В момент написания стихотворения Цветаевой семнадцать лет – почти девочка, вероятно еще не предчувствующая материнства. В контексте всех этих дистанцирующих обстоятельств риторический вопрос в конце первой строфы («О детки в траве, почему не мои?..») говорит об абсолютной невозможности для поэта стать когда-нибудь частью тихого мира простых, нежных радостей материнства. Интонация отчаяния, слышимая в этом восклицании, как и во всем стихотворении, подтверждает такое прочтение – ведь если бы дистанция, отделяющая женщину-поэта от гуляющих в саду матерей, была лишь темпоральной, то ответ на ее вопрос был бы очевиден и его вообще не стоило бы задавать. Однако юная Цветаева ощущает принципиальное различие между наблюдаемой семейной идиллией и судьбой, которая уготована ей самой.
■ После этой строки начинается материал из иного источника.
(** *** SYMSYNC(_step)

    Every call of FIRPFB(_execute) is recorded with the bank and the
    index it is given. *)

Inductive bank : Type := MF | DMF.

Record event : Type := Evaluate { ev_bank : bank; ev_index : Z }.

(** [_y[n] = v]: the cells before [n] are the outputs written so far. *)
Definition store (y : list (complex F)) (n : Z) (v : complex F)
  : list (complex F) :=
  firstn (Z.to_nat n) y ++ [v].

(** The state of the loop: the object, the output array and [n]. *)
Definition loop_state : Type := (symsync * list (complex F) * Z)%type.

(** The end of the loop body: count the output and advance the phase. *)
Definition advance_phase (_q : symsync) (y : list (complex F)) (n : Z)
  : result loop_state :=
  let _q := set_decim_counter (wrap_uint (decim_counter _q + 1)) _q in
  let _q := set_tau (f_add (tau _q) (del _q)) _q in
  let _q := set_bf (f_mul (tau _q) (f_of_uint (npfb _q))) _q in
  match int_of_roundf (bf _q) with
  | Some z => Ok (set_b z _q, y, wrap_uint (n + 1))
  | None => Undefined
  end.

(** One pass through the body of [while (_q->b < _q->npfb)]. *)
Definition emit_body (_q : symsync) (y : list (complex F)) (n : Z)
  : list event * result loop_state :=
  let vmf := firpfb_execute (mf _q) (b _q) in
  let y := store y n (cdiv_real vmf (f_of_uint (k _q))) in
  if decim_counter _q =? k_out _q then
    let _q := set_decim_counter 0 _q in
    if is_locked _q then
      (* continue *)
      ([Evaluate MF (b _q)], Ok (_q, y, n))
    else
      let vdmf := firpfb_execute (dmf _q) (b _q) in
      let _q' := advance_internal_loop _q vmf vdmf in
      ([Evaluate MF (b _q); Evaluate DMF (b _q)], advance_phase _q' y n)
  else
    ([Evaluate MF (b _q)], advance_phase _q y n).

(** The loop test: [_q->b] is an [int] and [_q->npfb] an
    [unsigned int], so the comparison is made on [unsigned int]. *)
Definition loop_test (_q : symsync) : bool :=
  uint_of_int (b _q) <? npfb _q.

Fixpoint emit_loop (fuel : nat) (st : loop_state)
  : list event * result loop_state :=
  let '(_q, y, n) := st in
  if loop_test _q then
    match fuel with
    | O => ([], OutOfFuel)
    | S fuel' =>
        match emit_body _q y n with
        | (evs, Ok st') =>
            let '(evs', res) := emit_loop fuel' st' in (evs ++ evs', res)
        | (evs, other) => (evs, other)
        end
    end
  else ([], Ok st).

(** The three assignments after the loop. *)
Definition symbol_wrap (_q : symsync) : symsync :=
  let _q := set_tau (f_sub (tau _q) (f_lit 1 1)) _q in
  let _q := set_bf (f_sub (bf _q) (f_of_uint (npfb _q))) _q in
  set_b (int_sub_uint (b _q) (npfb _q)) _q.

Definition push_both (_q : symsync) (_x : complex F) : symsync :=
  let _q := set_mf (firpfb_push (mf _q) _x) _q in
  set_dmf (firpfb_push (dmf _q) _x) _q.

(** [step fuel _q _x] is the trace of bank evaluations and, when the
    call returns, the object after it and the [*_num_written] outputs
    written to [_y]. *)
Definition step (fuel : nat) (_q : symsync) (_x : complex F)
  : list event * result (symsync * list (complex F)) :=
  let '(evs, res) := emit_loop fuel (push_both _q _x, [], 0) in
  (evs, st <- res ;;
        let '(_q', y, n) := st in
        Ok (symbol_wrap _q', firstn (Z.to_nat n) y)).

(** *** SYMSYNC(_execute) *)

Fixpoint execute (fuel : nat) (_q : symsync) (_x : list (complex F))
  : list event * result (symsync * list (complex F)) :=
  match _x with
  | [] => ([], Ok (_q, []))
  | x :: rest =>
      match step fuel _q x with
      | (evs, Ok (_q', y)) =>
          let '(evs', res) := execute fuel _q' rest in
          (evs ++ evs',
           st <- res ;; let '(_q'', y') := st in Ok (_q'', y ++ y'))
      | (evs, Fatal) => (evs, Fatal)
      | (evs, Undefined) => (evs, Undefined)
      | (evs, OutOfFuel) => (evs, OutOfFuel)
      end
  end.
(** * Choi (2011) non-wear time detection

    A shallow embedding of [choi_2011_calculate_non_wear_time]
    (algorithms/non_wear_time/choi_2011.py) and the properties of its
    single-pass scan.

    Activity counts are integers ([Z]); epoch indices are naturals; the
    integer keyword arguments are Python ints ([Z]).  Python's slicing is
    modelled with its clamping and its negative-index wrap-around, indexing
    with [IndexError].  Logging is modelled as a returned list of events. *)

From Stdlib Require Import ZArith List Bool Lia Sorted PeanoNat.
Import ListNotations.

Open Scope Z_scope.

(** ** Errors *)

Inductive result (A : Type) : Type :=
| Ok (a : A)
| IndexError.

Arguments Ok {A} a.
Arguments IndexError {A}.

Definition bind {A B : Type} (r : result A) (k : A -> result B) : result B :=
  match r with
  | Ok a => k a
  | IndexError => IndexError
  end.

Notation "x <- r ;; k" := (bind r (fun x => k))
  (at level 61, r at next level, right associativity).

(** ** Python and numpy primitives *)

Module Py.

(** Normalisation of one slice bound against a sequence of length [len]. *)
Definition norm (len i : Z) : Z :=
  if i <? 0 then Z.max 0 (i + len) else Z.min i len.

(** [l[lo:hi]] *)
Definition slice {A : Type} (l : list A) (lo hi : Z) : list A :=
  let len := Z.of_nat (length l) in
  let lo' := norm len lo in
  let hi' := norm len hi in
  firstn (Z.to_nat (hi' - lo')) (skipn (Z.to_nat lo') l).

(** [l[i]] for a non-negative index *)
Definition index {A : Type} (l : list A) (i : nat) : result A :=
  match nth_error l i with
  | Some x => Ok x
  | None => IndexError
  end.

(** [range(0, n)] *)
Definition range (n : nat) : list nat := seq 0 n.

(** [for i in idx: st = body(st, i)], stopping at the first exception *)
Fixpoint for_each {S : Type} (body : S -> nat -> result S)
         (idx : list nat) (st : S) : result S :=
  match idx with
  | [] => Ok st
  | i :: rest => st' <- body st i ;; for_each body rest st'
  end.

End Py.

Module Np.

(** [a - k], elementwise *)
Definition sub_scalar (a : list Z) (k : Z) : list Z :=
  map (fun x => x - k) a.

(** [(a > 0).sum()] *)
Definition count_pos (a : list Z) : nat :=
  length (filter (fun x => x >? 0) a).

(** [np.ones((n, 1))] *)
Definition ones (n : nat) : list Z := repeat 1 n.

(** [v[lo:hi] = x] for non-negative bounds: the elements at indices
    [lo <= j < hi] are overwritten, the others kept. *)
Fixpoint assign_from (j lo hi : nat) (x : Z) (v : list Z) : list Z :=
  match v with
  | [] => []
  | y :: v' =>
      (if (lo <=? j)%nat && (j <? hi)%nat then x else y)
        :: assign_from (S j) lo hi x v'
  end.

Definition slice_assign (v : list Z) (lo hi : nat) (x : Z) : list Z :=
  assign_from 0 lo hi x v.

End Np.

(** ** Scan state: the local variables of the loop *)

Record state : Type := mkState {
  reset : bool;
  stopped : bool;
  start : bool;
  window_2_invalid : bool;
  strt_nw : nat;
  end_nw : nat;
  cnt_non_zero : nat;
  ranges : list (nat * nat)
}.

Definition init_state : state :=
  mkState false false false false 0 0 0 [].

Definition set_reset (b : bool) (st : state) : state :=
  mkState b (stopped st) (start st) (window_2_invalid st)
          (strt_nw st) (end_nw st) (cnt_non_zero st) (ranges st).

Definition set_stopped (b : bool) (st : state) : state :=
  mkState (reset st) b (start st) (window_2_invalid st)
          (strt_nw st) (end_nw st) (cnt_non_zero st) (ranges st).

Definition set_window_2_invalid (b : bool) (st : state) : state :=
  mkState (reset st) (stopped st) (start st) b
          (strt_nw st) (end_nw st) (cnt_non_zero st) (ranges st).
Стихотворение «В Люксембургском саду» продолжено по той же схеме: поэтический контекст и личный подтекст постоянно подрывают поверхностный смысл текста. Во второй строфе дается определение сущностного отличия Цветаевой от матерей в саду: в конечном счете, ее непохожесть связана не с возрастом или национальностью (это всего лишь случайные обстоятельства, переменные условия), но с ее способностью к поэтическому восприятию. Именно это восприятие лишает ее возможности ограничить свою жизнь единичным, конкретным, частным, сиюминутным – подобно тому, как ограничена жизнь тех, за кем она наблюдает. Начальные слова второй строфы («Как будто…») свидетельствуют о том, что в ее восприятии буквальное сразу становится метафорическим, единичное – частью множества, а конкретное – абстрактным: «Как будто на каждой головке коронка / От взоров, детей стерегущих, любя». Зрение, которым она наделена, – это ясновидящее, поэтическое, метафорическое ви́дение; поэтический дар фундаментальным образом отделяет ее от молодых женщин, которых она описывает и которым завидует. Цветаева отмечена тавром поэзии, и это переводит юношеское томление от расставания с детством и предвидения материнства из области врéменного и временнóго в статус неизбежного экзистенциального состояния.